鹹鴨蛋在我們這裡的土話叫作灰蛋。如它的名字一樣,以前的鹹鴨蛋都是草木灰腌制的。如果在雨水驚蟄時節采購大顆的麻鴨蛋,用草木灰和黃泥加鹽拌勻後均勻地包裹住鴨蛋,然後放入傳統土缸中密封腌制,到芒種端午左右開缸。缸中的灰土已經結成了幹塊,要小心地剝去表面的灰土洗淨。其實一年四季都能用這種方法制作,但或許是端午吃鴨蛋的習俗,就讓人覺得這樣的時間安排下做出來的鹹鴨蛋比其他季節要來得好吃。不過也因為這樣做的時間過久,外加不允許焚燒稻草草木灰難以取得,市面上已很少能買到用這種方式制得的鹹鴨蛋了。有人吃了後說這才是正宗的鹹鴨蛋,也有人評價說這樣腌出來的蛋有一股青草香,我倒是沒有嘗出來。
我隻是初春時麗娟姐從鄉下帶來了草木灰所以想嘗試一下,隻是好像一下子灰得太多了,所以碰到熟客的時候也會送上他們半個。之所以是半個,是因為傳統待客的擺盤便是這樣對半切開,起油的蛋黃與純白的蛋白層次分明,除了将蛋黃襯托得更為誘人,當然還有保護蛋黃的油不走散的效果。
這次的這個蛋切成兩半,一半分給了小斌,一半分給了小明。
“高考考得怎麼樣?”這種問題是現在孩子最讨厭的問題,但終于有老人問出來了。
小明是街頭會所趙媽媽家的孩子,也算是這套街上的大小老闆看着長大的孩子。大家都對他和芝士再熟悉不過了,作為小輩似乎也是不好意思回絕他們,隻是簡單地回答了一句:“就那樣。”
這帶着些不悅的語氣是因為考砸了嗎?正好坐在身邊的小斌連忙安慰到:“盡力了就好,結果出來前什麼都還不一定呢。當年我高考的時候剛考完也覺得自己考砸了,結果成績出來後還挺不錯的,就這樣考到了這邊的學校開始在城市裡生活。”

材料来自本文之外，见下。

Lemma pagination_consistency_witness :
  exists r a b ab,
    outcome_of (get_products no_match_world 2 2) init = Return r
    /\ Z.of_nat (List.length (products_of r)) <= 2
    /\ outcome_of (get_products shuffled_world 1 1) init
       = Return (mkProductsPageResponse 1 1 a)
    /\ outcome_of (get_products no_match_world 2 1) init
       = Return (mkProductsPageResponse 2 1 b)
    /\ outcome_of (get_products shuffled_world 1 (2 * 1)) init
       = Return (mkProductsPageResponse 1 (2 * 1) ab)
    /\ StronglySorted by_mapping_id a
    /\ StronglySorted by_mapping_id b
    /\ StronglySorted by_mapping_id ab
    /\ (NoDup (map p_id (product_table no_match_world)) ->
        a ++ b = ab /\ forall m, In m a -> In m b -> False).
Proof.
  apply (pagination_consistency no_match_world shuffled_world no_match_world
           shuffled_world 2 2 1 init init init init);
    try reflexivity; try (split; [lia | reflexivity]); try lia;
    try apply Permutation_refl; try apply Permutation_rev.
Defined.

(** The two pages of the sample table, each from a table held in another
    order, and the page of both. *)
Example sample_pages :
  outcome_of (get_products shuffled_world 1 1) init
  = Return (mkProductsPageResponse 1 1
              [product_mapping
                 (mkProduct 1 (VStr "a1") (VStr "Kettle") (VStr "Kitchen")
                            (VInt 20) (VInt 18))])
  /\ outcome_of (get_products no_match_world 2 1) init
     = Return (mkProductsPageResponse 2 1
                 [product_mapping
                    (mkProduct 2 (VStr "b2") (VStr "Desk") (VStr "Office")
                               (VInt 90) (VInt 80))]).
Proof.
  split; vm_compute; reflexivity.
Qed.

(** C8, as stated, fails.  With page and page_size both the integer of
    4300 digits the listing issues no SELECT: the f-string raises
    ValueError and nothing is sent.  And with page 0 the SELECT is issued
    with OFFSET -10, the server rejects it, and the handler returns no rows
    but leaves with the server's error. *)
Lemma listing_not_always_issued :
  executes (added (get_products_endpoint no_match_world
                     (Some longest_int) (Some longest_int)) init) = []
  /\ outcome_of (get_products_endpoint no_match_world
                   (Some longest_int) (Some longest_int)) init
     = Raise (ValueError
                "Exceeds the limit (4300 digits) for integer string conversion")
  /\ executes (added (get_products_endpoint no_match_world (Some 0) None)
                     init)
     = [(products_query (-10) 10, [])]
  /\ outcome_of (get_products_endpoint no_match_world (Some 0) None) init
     = Raise (QueryError "invalid OFFSET or FETCH").
Proof.
  split; [vm_compute; reflexivity |].
  split; [vm_compute; reflexivity |].
  split; vm_compute; reflexivity.
Qed.
(** * Raytune batch generator ([generator.py]): a shallow embedding

    The Python class [Generator] (a [tf.keras.utils.Sequence]) scans a
    directory of class folders, one-hot encodes the class names, optionally
    shuffles the samples with a fixed seed, cuts them into groups of
    [batch_size] with wrap-around, and on [__getitem__] loads, normalises,
    resizes and zero-pads the images of one group.

    Python integers are [Z], Python floats are IEEE-754 binary64 and numpy
    [float32] is binary32, both through [SpecFloat]; Python lists are lists;
    attributes of [self] and the process-wide numpy random state form an
    explicit world that a small state-and-exception monad threads through
    the methods.  The libraries the source calls (numpy's random generator,
    PIL's decoder, OpenCV's resampler) are interfaces. *)

From Stdlib Require Import Arith ZArith Lia SpecFloat.
From stdpp Require Import base option list strings sorting.

(** ** Exceptions and results *)

Inductive exn :=
| FileNotFoundError
| NotADirectoryError
| IsADirectoryError
| ValueError
| ZeroDivisionError
| IndexError
| AssertionError
| OverflowError
| UnidentifiedImageError
| OSError
| cv2_error.

Inductive result (A : Type) :=
| Ok (a : A)
| Raise (e : exn).
Arguments Ok {A} a.
Arguments Raise {A} e.

#[global] Instance exn_eq_dec : EqDecision exn.
Proof. solve_decision. Defined.

Definition rbind {A B} (m : result A) (f : A → result B) : result B :=
  match m with Ok a => f a | Raise e => Raise e end.

Notation "x <- m ;; k" := (rbind m (fun x => k))
  (at level 20, m at level 99, k at level 200).
Notation "' pat <- m ;; k" := (rbind m (fun x => match x with pat => k end))
  (at level 20, pat pattern, m at level 99, k at level 200).

Definition is_Ok {A} (r : result A) : Prop :=
  match r with Ok _ => True | Raise _ => False end.

Definition is_Raise {A} (r : result A) : Prop :=
  match r with Ok _ => False | Raise _ => True end.

(** A list comprehension whose element expression can raise: elements are
    evaluated left to right and the first exception aborts. *)
Fixpoint comprehension {A B} (f : A → result B) (l : list A) : result (list B) :=
  match l with
  | [] => Ok []
  | x :: l' =>
      match f x with
      | Raise e => Raise e
      | Ok y =>
          match comprehension f l' with
          | Raise e => Raise e
          | Ok ys => Ok (y :: ys)
          end
      end
  end.

(** ** Python built-ins used by the source *)

(** [range(start, stop, step)] for a positive step, by fuel. *)
Fixpoint range_up (fuel : nat) (cur stop step : Z) : list Z :=
  match fuel with
  | O => []
  | S fuel' =>
      if (cur <? stop)%Z then cur :: range_up fuel' (cur + step)%Z stop step
      else []
  end.

(** [range(start, stop, step)] for a negative step. *)
Fixpoint range_down (fuel : nat) (cur stop step : Z) : list Z :=
  match fuel with
  | O => []
  | S fuel' =>
      if (stop <? cur)%Z then cur :: range_down fuel' (cur + step)%Z stop step
      else []
  end.

(** [range]: a zero step is a [ValueError]. *)
Definition py_range (start stop step : Z) : result (list Z) :=
  if (step =? 0)%Z then Raise ValueError
  else if (0 <? step)%Z then Ok (range_up (Z.to_nat (stop - start)) start stop step)
  else Ok (range_down (Z.to_nat (start - stop)) start stop step).

(** [a % b] on integers: the result has the sign of [b], as [Z.modulo]. *)
Definition py_mod (a b : Z) : result Z :=
  if (b =? 0)%Z then Raise ZeroDivisionError else Ok (a mod b)%Z.

(** [l[k]] on a list or on the first axis of an array: a negative index counts
    from the end, anything outside [-len, len) is an [IndexError]. *)
Definition py_getitem {A} (l : list A) (k : Z) : result A :=
  let n := Z.of_nat (length l) in
  let k' := if (k <? 0)%Z then (k + n)%Z else k in
  if ((0 <=? k') && (k' <? n))%Z then
    match l !! Z.to_nat k' with
    | Some x => Ok x
    | None => Raise IndexError
    end
  else Raise IndexError.

(** ** Floating point: binary32 for numpy [float32], binary64 for [float] *)

Abbreviation f32 := spec_float (only parsing).
Abbreviation f64 := spec_float (only parsing).

Module F32.
Definition prec : Z := 24.
Definition emax : Z := 128.
Definition of_Z (z : Z) : spec_float := binary_normalize prec emax z 0 false.
Definition div := SFdiv prec emax.
Definition sub := SFsub prec emax.
Definition zero : spec_float := S754_zero false.
Definition one : spec_float := Eval vm_compute in of_Z 1.
(** the literal [127.5] is [255 * 2^-1] *)
Definition c127_5 : spec_float := Eval vm_compute in binary_normalize prec emax 255 (-1) false.
End F32.

Module F64.
Definition prec : Z := 53.
Definition emax : Z := 1024.
Definition mul := SFmul prec emax.
Definition div := SFdiv prec emax.
Definition one : spec_float := Eval vm_compute in binary_normalize prec emax 1 0 false.
End F64.

(** [float(z)] and the implicit conversion of an [int] operand: rounded to
    nearest even, [OverflowError] when the integer is too large. *)
Definition py_float (z : Z) : result spec_float :=
  match binary_normalize F64.prec F64.emax z 0 false with
  | S754_infinity _ => Raise OverflowError
  | f => Ok f
  end.

(** [int(f)]: truncation toward zero; infinities and NaN raise. *)
Definition py_int (f : spec_float) : result Z :=
  match f with
  | S754_zero _ => Ok 0%Z
  | S754_infinity _ => Raise OverflowError
  | S754_nan => Raise ValueError
  | S754_finite s m e =>
      let a := match e with
               | Z0 => Zpos m
               | Zpos p => Z.shiftl (Zpos m) e
               | Zneg p => Z.shiftr (Zpos m) (Zpos p)
               end in
      Ok (if s then (- a)%Z else a)
  end.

“要真是考砸了能考不上大學就好了,那就不用這麼煩惱了。”
“倒也是,現在的高考錄取率考不上大學的人才是少數吧?”
聽忠先生這麼插嘴,小斌尴尬地笑了笑說:“那是因為你們生活在大城市才這麼覺得。在我們老家農村高中不辍學的才是少數。不是考上大學是件困難的事,是看着身邊的同學一個個高中辍學來大城市打工享受自由世界,還能靜下心來讀完高中才是件困難的事。”

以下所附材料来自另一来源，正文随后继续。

(** The search finds a match exactly when a text at the start of [s] is
    matched in full and [k] accepts what follows. *)
Lemma regex_match_spec (r : regex) :
  forall (s : string) (k : string -> bool),
    regex_match r s k = true
    <-> exists m rest, s = m ++ rest /\ matches r m /\ k rest = true.
Proof.
  induction r as [text|r IH|r1 IH1 r2 IH2|class]; intros s k;
    cbn [regex_match].
  - destruct (strip_prefix text s) as [rest|] eqn:E.
    + apply strip_prefix_spec in E. subst s. split.
      * intros Hk. exists text, rest.
        repeat split; [apply matches_lit|exact Hk].
      * intros (m & rest' & E & Hm & Hk). inversion Hm; subst.
        apply string_app_inv in E. now subst.
    + split; [discriminate|]. intros (m & rest & -> & Hm & _).
      inversion Hm; subst.
      assert (H : strip_prefix m (m ++ rest) = Some rest)
        by now apply strip_prefix_spec.
      congruence.
  - rewrite orb_true_iff, IH. split.
    + intros [(m & rest & -> & Hm & Hk)|Hk].
      * exists m, rest. repeat split; [now apply matches_opt|exact Hk].
      * exists EmptyString, s. repeat split; [apply matches_skip|exact Hk].
    + intros (m & rest & -> & Hm & Hk). inversion Hm; subst.
      * left. now exists m, rest.
      * right. exact Hk.
  - rewrite IH1. split.
    + intros (m1 & rest1 & -> & Hm1 & H2). apply IH2 in H2.
      destruct H2 as (m2 & rest & -> & Hm2 & Hk).
      exists (m1 ++ m2), rest. rewrite string_app_assoc.
      repeat split; [now apply matches_seq|exact Hk].
    + intros (m & rest & -> & Hm & Hk). inversion Hm; subst.
      exists m1, (m2 ++ rest). rewrite string_app_assoc.
      repeat split; [assumption|]. apply IH2. now exists m2, rest.
  - rewrite plus_match_spec. split.
    + intros (c & m & rest & -> & Hc & Hm & Hk).
      exists (String c m), rest.
      repeat split; [now apply matches_plus|exact Hk].
    + intros (m & rest & -> & Hm & Hk). inversion Hm; subst.
      now exists c, m0, rest.
Qed.
(** * PDF editor: undo/redo engine, annotation store and flattening pipeline

    A shallow embedding of the PDF editor of [growth-calculator/brain.js]
    (the part after the calculator functions): the per-page undo/redo
    stacks, the in-memory annotation store with its local-storage mirror,
    and the loop of [savePDF] that draws every stored annotation onto the
    output document through [drawTextObject] and [drawImageObject].
    Around them: the loading of a file, the rendering of a page, page
    navigation and zoom, the page information of the toolbar and the
    scaling of a selected image; and, of the calculator functions,
    [calculateSimpleGrowthRate].

    Conventions of the embedding.
    - A JavaScript number is a rational ([Q]); [NaN] only arises from
      [parseInt] and is [None] there.  Rounding of binary floating point is
      not modelled, and a division is only meaningful for a non-zero divisor
      (the viewport height of a rendered page).
    - An absent property ([undefined]) is [None].
    - A JavaScript array is a list in index order: [push] appends at the
      end, [pop] removes the last element, [shift] removes the first.
    - [JSON.stringify] of a canvas snapshot is the snapshot itself: the
      serialised text stands for the value it encodes.
    - Asynchronous calls are run to completion where they are awaited; no
      other event is handled in between.
    - The editing-surface library is outside the repository.  Its canvas is
      modelled by what the code relies on: [toJSON] returns the current
      objects, [loadFromJSON] replaces them, and the mutation events
      ([object:added], [object:modified], [object:removed]) are delivered
      to [saveUndoState] once per user mutation, after the mutation. *)

From Stdlib Require Import QArith ZArith String Ascii List Lia.
From Stdlib Require Import DecimalString DecimalNat.
From stdpp Require Import base option list gmap strings.

Local Open Scope string_scope.
Local Open Scope list_scope.

(** ** Completions: a call returns normally or throws *)

Inductive JsError : Type :=
  | TypeError
  | QuotaExceededError
  | LibraryError.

他說完後又轉過頭來看着小明問:“既然不是成績,你是為了什麼而不開心呢?”
“我沒有不開心。”
好在小斌的視線沒有移開,被盯着看的視線讓小明終于有些不耐煩地問說:“什麼時候開始,上大學成為了每個人都必須要經曆的階段?人真的一定要上大學嗎?”
“為了找工作啊,現在哪份招聘啟示寫的要求不是本科學曆?現在哪個工作不是得要讀過大學的?”
“你們也都沒讀過大學,現在是無業遊民嗎?”
“這個……時代不一樣啦。”
“斌哥,你大學學的是什麼專業?”
“我?我其實是數學專業的。”
“那你現在在做什麼工作啊?”
“跑業務……”
“你覺得你大學學到的知識為你的工作帶來幫助了嗎?”
“這倒是……沒有。”
“所以你覺得大學給你帶來了什麼?”
小斌想了想後說:“跑出了大山。你們可能無法想象但我從小在山裡的生活。對你們大城市的人來說可能我們這一代人上大學就已經是件很普通的事了,我讀的學校也不算什麼好的大學,但我可真是我們村裡第一個大學生哦!走十幾裡山路帶着生米上小學,考上縣城的高中後住在十幾個人的大宿舍裡。每每和現在同事說起此事的時候,他們總說那是他們小時候看過的貧困山區學生的影片。多虧了我父母和村裡其他人家不同,就算是沒錢也要供我讀書,我考上大學後才從那個村子裡出來。剛到這裡的時候,我連地鐵都不會坐。看到火車站外的高樓的時候,我第一次慶幸多虧了學習讓我走出了山裡。”